We suggest that you download and use the latest version of client software.
“Nice to have” recommendations to improve your device network security:
1. Physical Protection
We suggest that you perform physical protection to device, especially storage devices. For example, place the device in a special computer room and cabinet, and implement well-done access control permission and key management to prevent unauthorized personnel from carrying out physical contacts such as damaging hardware, unauthorized connection of removable device (such as USB flash disk, serial port), etc.
2. Change Passwords Regularly
We suggest that you change passwords regularly to reduce the risk of being guessed or cracked.
3. Set and Update Passwords Reset Information Timely
The device supports password reset function. Please set up related information for password reset in time, including the end user’s mailbox and password protection questions. If the information changes, please modify it in time. When setting password protection questions, it is suggested not to use those that can be easily guessed.
4. Enable Account Lock
The account lock feature is enabled by default, and we recommend you to keep it on to guarantee the account security. If an attacker attempts to log in with the wrong password several times, the corresponding account and the source IP address will be locked.
5. Change Default HTTP and Other Service Ports
We suggest you to change default HTTP and other service ports into any set of numbers between 1024–65535, reducing the risk of outsiders being able to guess which ports you are using.
6.Enable HTTPS
We suggest you to enable HTTPS, so that you visit Web service through a secure communication channel.
7. MAC Address Binding
We recommend you to bind the IP and MAC address of the gateway to the device, thus reducing the risk of ARP spoofing.
8. Assign Accounts and Privileges Reasonably
According to business and management requirements, reasonably add users and assign a minimum set of permissions to them.
9. Disable Unnecessary Services and Choose Secure Modes
If not needed, it is recommended to turn off some services such as SNMP, SMTP,
UPnP, etc., to reduce risks.
If necessary, it is highly recommended that you use safe modes, including but
not limited to the following services:
SNMP: Choose SNMP v3, and set up strong encryption passwords and
authentication passwords.
SMTP: Choose TLS to access mailbox server.
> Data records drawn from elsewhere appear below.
Lemma scan_step_json_escape r d : is_scalar r = true → scan_step (json_escape r ++ d) = Some (Some r, d).
Proof.
  rewrite is_scalar_spec. intros Hr. unfold json_escape, utf16_rune. destruct (r <=? 0xFFFF) eqn:E; bprop.
  - cbn [flat_map]. rewrite app_nil_r. unfold u_escape. cbn [app scan_step Z.eqb Pos.eqb Z.ltb Z.compare Pos.compare Pos.compare_cont].
    rewrite hex04_val by lia. unfold is_high, is_low. by repeat range_step.
  - cbn [flat_map]. rewrite app_nil_r, <- app_assoc.
    set (hi := 0xD800 + (r - 0x10000) / 1024). set (lo := 0xDC00 + (r - 0x10000) mod 1024).
    assert (0xD800 ≤ hi ≤ 0xDBFF ∧ 0xDC00 ≤ lo ≤ 0xDFFF ∧ 0x10000 + (hi - 0xD800) * 1024 + (lo - 0xDC00) = r)
      as (Hhi & Hlo & Hsum) by (subst hi lo; zdivmod).
    unfold u_escape at 1. cbn [app scan_step Z.eqb Pos.eqb Z.ltb Z.compare Pos.compare Pos.compare_cont].
    rewrite hex04_val by lia. unfold is_high. range_step. cbn [drop hex04 app u_escape low_ahead Z.eqb Pos.eqb andb].
    change (hexDigit (lo / 4096) :: hexDigit (lo / 256 mod 16) :: hexDigit (lo / 16 mod 16) :: hexDigit (lo mod 16) :: ?l)
      with (hex04 lo ++ l).
    rewrite hex04_val by lia. unfold is_low. range_step. cbn [drop hex04 app]. by rewrite Hsum.
Qed.

Lemma scan_json_escape r d k : is_scalar r = true → scan_string (S k) (json_escape r ++ d) = emit r (scan_string k d).
Proof. intros Hr. by rewrite scan_string_steps, scan_step_json_escape. Qed.

Lemma crosses_u_escape v : 0 ≤ v ≤ 0xFFFF → is_high v = false → is_low v = false → crosses true true (u_escape v).
Proof.
  intros Hv Hh Hl rest [|fuel] i Hf; simpl in Hf; [lia|]. exists (i + 6)%nat, fuel. split; [lia|].
  unfold u_escape. cbn [app check_from]. simpl (0x5C =? _). simpl (0x75 =? _). cbn [negb].
  rewrite hex04_val, Hh, Hl by done. done.
Qed.

Lemma crosses_json_escape r : is_scalar r = true → crosses true true (json_escape r).
Proof.
  rewrite is_scalar_spec. intros Hr. unfold json_escape, utf16_rune. destruct (r <=? 0xFFFF) eqn:E; bprop.
  - cbn [flat_map]. rewrite app_nil_r. apply crosses_u_escape; [lia|unfold is_high; range_step; done|unfold is_low; range_step; done].
  - cbn [flat_map]. rewrite app_nil_r.
    set (hi := 0xD800 + (r - 0x10000) / 1024). set (lo := 0xDC00 + (r - 0x10000) mod 1024).
    assert (0xD800 ≤ hi ≤ 0xDBFF ∧ 0xDC00 ≤ lo ≤ 0xDFFF) as (Hhi & Hlo) by (subst hi lo; zdivmod).
    intros rest [|fuel] i Hf; simpl in Hf; [lia|]. exists (i + 12)%nat, fuel. split; [lia|].
    rewrite <- app_assoc. unfold u_escape at 1. cbn [app check_from]. simpl (0x5C =? _). simpl (0x75 =? _). cbn [negb].
    rewrite hex04_val by lia. unfold is_low at 1, is_high. range_step. range_step.
    cbn [drop hex04 app u_escape Z.eqb Pos.eqb andb].
    change (hexDigit (lo / 4096) :: hexDigit (lo / 256 mod 16) :: hexDigit (lo / 16 mod 16) :: hexDigit (lo mod 16) :: rest)
      with (hex04 lo ++ rest).
    rewrite hex04_val by lia. unfold is_low. range_step. reflexivity.
Qed.

(** ** Lemmas: Quote *)

(** Bytes inside a string literal that denote one rune, and several. *)
Definition written (r : Z) (c : bytes) : Prop :=
  (∀ k d, scan_string (S k) (c ++ d) = emit r (scan_string k d)) ∧ crosses true true c ∧ (1 ≤ length c)%nat.
Inductive reads : list Z → bytes → Prop :=
| reads_nil : reads [] []
| reads_cons r c rs b : written r c → reads rs b → reads (r :: rs) (c ++ b).

Lemma reads_scan rs b d k : reads rs b → (length b < k)%nat → scan_string k (b ++ 0x22 :: d) = Some (encode rs, d).
Proof.
  intros Hr. revert k. induction Hr as [|r c rs b (Hs & _ & Hl) Hr IH]; intros k Hk; (destruct k as [|k]; [lia|]); [done|].
  rewrite length_app in Hk. rewrite <- app_assoc, Hs, IH by lia. done.
Qed.

Lemma reads_crosses rs b : reads rs b → crosses true true b.
Proof. induction 1 as [|r c rs b (_ & Hc & _) Hr IH]; [apply crosses_nil|by eapply crosses_app]. Qed.

Lemma written_rune r : is_scalar r = true → written r (write_rune r).
Proof.
  intros Hr. split_and!; [|by apply crosses_write_rune|apply write_rune_length].
  intros k d. by rewrite scan_write_rune.
Qed.

Lemma written_escape r : is_scalar r = true → written r (json_escape r).
Proof.
  intros Hr. split_and!; [intros k d; by apply scan_json_escape|by apply crosses_json_escape|].
  destruct (json_escape_ok r Hr) as [_ ?]. destruct (json_escape r); simpl; [done|lia].
Qed.

Lemma encode_printable l : Forall printable l → encode l = l.
Proof.
  induction 1 as [|r l Hr Hl IH]; [done|]. change (encode (r :: l)) with (encode_rune r ++ encode l). rewrite IH.
  unfold encode_rune, printable in *. by rewrite (proj2 (Z.leb_le r 0x7F)) by lia.
Qed.

Lemma json_byte_rune b : 0 ≤ b < 0x80 → json_byte b = write_rune b.
Proof.
  intros Hb. apply (bool_decide_eq_true_1 (json_byte b = write_rune b)).
  exact (range_check (λ b, bool_decide (json_byte b = write_rune b)) 0 128 b ltac:(lia) eq_refl).
Qed.

Lemma write_rune_ascii r : 0 ≤ r < 0x7F → Forall printable (write_rune r) ∧ write_rune r ≠ [].
Proof.
  intros Hr.
  pose proof (range_check (λ r, forallb (in_range 0x20 0x7E) (write_rune r) && negb (bool_decide (write_rune r = []))) 0 127 r
    ltac:(lia) eq_refl) as Hb. apply andb_true_iff in Hb as [Hf Hn]. split.
  - by apply (Forall_check (in_range 0x20 0x7E)); [intros x Hx; apply in_range_spec in Hx|].
  - apply negb_true_iff, bool_decide_eq_false in Hn. done.
Qed.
FTP: Choose SFTP, and set up strong
passwords.
AP hotspot: Choose WPA2-PSK encryption mode, and set up strong passwords.
10. Audio and Video Encrypted Transmission
If your audio and video data contents are very important or sensitive, we
recommend that you use encrypted transmission function, to reduce the risk of
audio and video data being stolen during transmission.
Reminder: encrypted transmission will cause some loss in transmission
efficiency.
11. Secure Auditing
- Check online users: we suggest that you check online users regularly to see if the device is logged in without authorization.
- Check device log: By viewing the logs, you can know the IP addresses that were used to log in to your devices and their key
12. Network Log
Due to the limited storage capacity of the device, the stored log is limited. If you need to save the log for a long time, it is recommended that you enable the network log function to ensure that the critical logs are synchronized to the network log server for tracing.
13. Construct a Safe Network Environment
In order to better ensure the safety of device and reduce potential cyber risks, we recommend:
- Disable the port mapping function of the router to avoid direct access to the intranet devices from external
- The network should be partitioned and isolated according to the actual network If there are no communication requirements between two sub networks, it is suggested to use VLAN, network GAP and other technologies to partition the network, so as to achieve the network isolation effect.
- Establish the 802.1x access authentication system to reduce the risk of unauthorized access to private networks.
- Enable IP/MAC address filtering function to limit the range of hosts allowed to access the device.